LAHORE Pakistan (Reuters) - Tens of thousands of anti-government protesters began a march to the Pakistani capital Islamabad on Thursday, raising fears for political stability and civilian rule in the nuclear-armed South Asian country.
Two protest groups - one led by cricketer-turned-opposition politician Imran Khan, the other by activist cleric Tahir ul-Qadri - are heading to the capital from the eastern city of Lahore. They say the government is corrupt and should step down.
Both marches were initially banned, then allowed to go ahead at the last minute. The protesters caused huge traffic jams, and by evening the leaders and most marchers had not left Lahore.
Reuters reporters in Lahore and Peshawar said tens of thousands of people were congregating for the marches.
Khan and Qadri are not officially allied though both are enemies of the government of Prime Minister Nawaz Sharif, whose party swept an election last year. It was the first transfer of power from one elected government to another in the history of coup-prone Pakistan.
Qadri is a Muslim preacher turned political activist who lives most of the time in Canada. His supporters, many from his network of Islamic schools and charities, have been involved in several deadly clashes with police.
In Islamabad, security was tight. Main roads and key areas, including many embassies, were blocked by riot police and shipping containers. But the country’s interior minister said the marchers would be allowed to enter.
Qadri’s spokesman said they planned to occupy Jinnah Avenue, the main street in the capital near many embassies and top government offices.
Qadri has said he plans to force out Sharif and his government by the end of the month. “There will be a sit-in. They will stay there until their demands are met and (Sharif) steps down,” Qadri told Reuters.
The cleric’s calls for revolution are appealing to poor Pakistanis struggling with high unemployment, daily power cuts and inflation. So are the promises he makes.
“Every homeless person will be provided housing; every unemployed person will be given a job; low-paid people will be provided with daily necessities,” Qadri said on Thursday.

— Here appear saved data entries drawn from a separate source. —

(** Private derivation from the seed is used when the internal side is
    asked for without an internal root, or when there is no external
    root. *)
Definition derives_privately (hdChain : CHDChain) (isInternal : bool) : bool :=
  isInternal && negb (CPubKey_IsValid (CExtPubKey_pubkey (internalPubKey hdChain)))
  || negb (CPubKey_IsValid (CExtPubKey_pubkey (externalPubKey hdChain))).

(** The master key the engine builds from a seed. *)
Definition master_key (masterSeed : CKeyingMaterial) : CExtKey :=
  if Nat.eqb (length masterSeed) BIP32_EXTKEY_SIZE
  then CExtKey_Decode masterSeed
  else CExtKey_SetMaster masterSeed.

(** A caller adding master seeds one after the other; [true] when every
    call returned [true]. *)
Fixpoint AddMasterSeeds (pairs : list (HDChainID * CKeyingMaterial)) : M CHDKeyStore bool :=
  match pairs with
  | [] => ret true
  | ins :: rest =>
      ok <- AddMasterSeed ins.1 ins.2 ;;
      oks <- AddMasterSeeds rest ;;
      ret (ok && oks)
  end.

(** The seed of the last pair for [chain] in a sequence of insertions. *)
Fixpoint last_inserted (chain : HDChainID) (pairs : list (HDChainID * CKeyingMaterial))
    : option CKeyingMaterial :=
  match pairs with
  | [] => None
  | ins :: rest =>
      match last_inserted chain rest with
      | Some seed => Some seed
      | None => if N.eqb ins.1 chain then Some ins.2 else None
      end
  end.

End Store.

(** ** The rest of the façade: keys by id, chain ids, defaults *)

(** key.h and keystore.h: the private key type, the [key] member of
    [CExtKey], and the lookups of the crypto key store the façade falls
    back on. *)
Class BaseKeyStore `{Collaborators} : Type := {
  CKey : Type;
  CExtKey_key : CExtKey -> CKey;
  (* [bool HaveKey(const CKeyID&) const] *)
  CCryptoKeyStore_HaveKey : CCryptoKeyStore -> CKeyID -> bool;
  (* [bool GetKey(const CKeyID&, CKey& keyOut) const] *)
  CCryptoKeyStore_GetKey : CCryptoKeyStore -> CKeyID -> option CKey;
  (* [bool GetPubKey(const CKeyID&, CPubKey& vchPubKeyOut) const] *)
  CCryptoKeyStore_GetPubKey : CCryptoKeyStore -> CKeyID -> option CPubKey;
}.

Section Facade.
Context `{BaseKeyStore}.

(** [CHDPubKey::SetNull] and [CHDChain::SetNull]; the members they do
    not assign keep what they hold. *)
Definition CHDPubKey_SetNull (o : CHDPubKey) : CHDPubKey :=
  {| nVersion := 1; pubkey := pubkey o; nChild := nChild o;
     chainID := 0%N; keypath := EmptyString; internal := internal o |}.

Definition CHDChain_SetNull (c : CHDChain) : CHDChain :=
  {| chain_nVersion := 1; usePubCKD := false; nCreateTime := 0;
     chain_chainID := 0%N; keypathTemplate := EmptyString;
     externalPubKey := externalPubKey c; internalPubKey := internalPubKey c |}.

Definition HaveKey (address : CKeyID) : M CHDKeyStore bool :=
  found <- gets (fun s => mapHDPubKeys s !! address) ;;
  match found with
  | Some _ => ret true
  | None => gets (fun s => CCryptoKeyStore_HaveKey (base s) address)
  end.

(** [bool GetAvailableChainIDs(std::vector<HDChainID>& chainIDs)]
    always returns [true]; the result is [chainIDs] afterwards, which
    the function clears first. *)
Definition GetAvailableChainIDs : M CHDKeyStore (list HDChainID) :=
  crypted <- gets (fun s => IsCrypted (base s)) ;;
  if (crypted : bool)
  then gets (fun s => (entries (mapHDCryptedMasterSeeds s)).*1)
  else gets (fun s => (entries (mapHDMasterSeeds s)).*1).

One of his main complaints is that violence against his supporters by police is not being properly investigated. About 2,000 of his supporters have been arrested, police say.
The political confrontation has revived concern about the central issue in Pakistani politics: competition for power between the military and civilian leaders.
Some officials have accused elements within the powerful military of orchestrating the protests to weaken the civilian government. The military insists it does not meddle in politics.
Most analysts doubt the military wants a coup, but a perception is widespread that it could exploit the protests to pressure the civilian government.
Despite those perceptions, Sharif is relying on the military for security in the face of the challenges. Recently, policies that the armed forces object to, such as the treason trial of former military leader Pervez Musharraf, have ground to a halt.
Imran Khan said he was cheated in the general election in May last year and wants a proper investigation into his complaints.
His supporters were exuberant as they set off on the 370-km (230-mile) journey to Islamabad on Thursday, an Independence Day holiday in Pakistan.
Khan traveled in a modified, bulletproof shipping container with windows. Many of his supporters carried sleeping mats and food, determined to camp on Islamabad streets until their demands were met - including a demand for Sharif to resign.
“I was treated at his cancer hospital free of cost,” said 50-year-old housewife Aasia Khan, referring to a charitable hospital that Khan set up in memory of his mother. “I owe him a lot and will support him until I die.”
Khan’s political ambitions were dismissed for years, but he built up support, particularly among students. The one-time playboy cricket star developed a reputation as a conservative maverick and reformist.
On Thursday, he challenged Sharif over tax evasion and the country’s dependence on foreign donors. Most wealthy Pakistanis pay almost no tax, but the nation receives billions in aid.
“The begging bowl will break only when you start paying taxes yourself,” he said in a speech.
Khan won 34 seats in the 342-seat lower house of parliament in the last election. Sharif’s party won 190 seats. Qadri did not contest.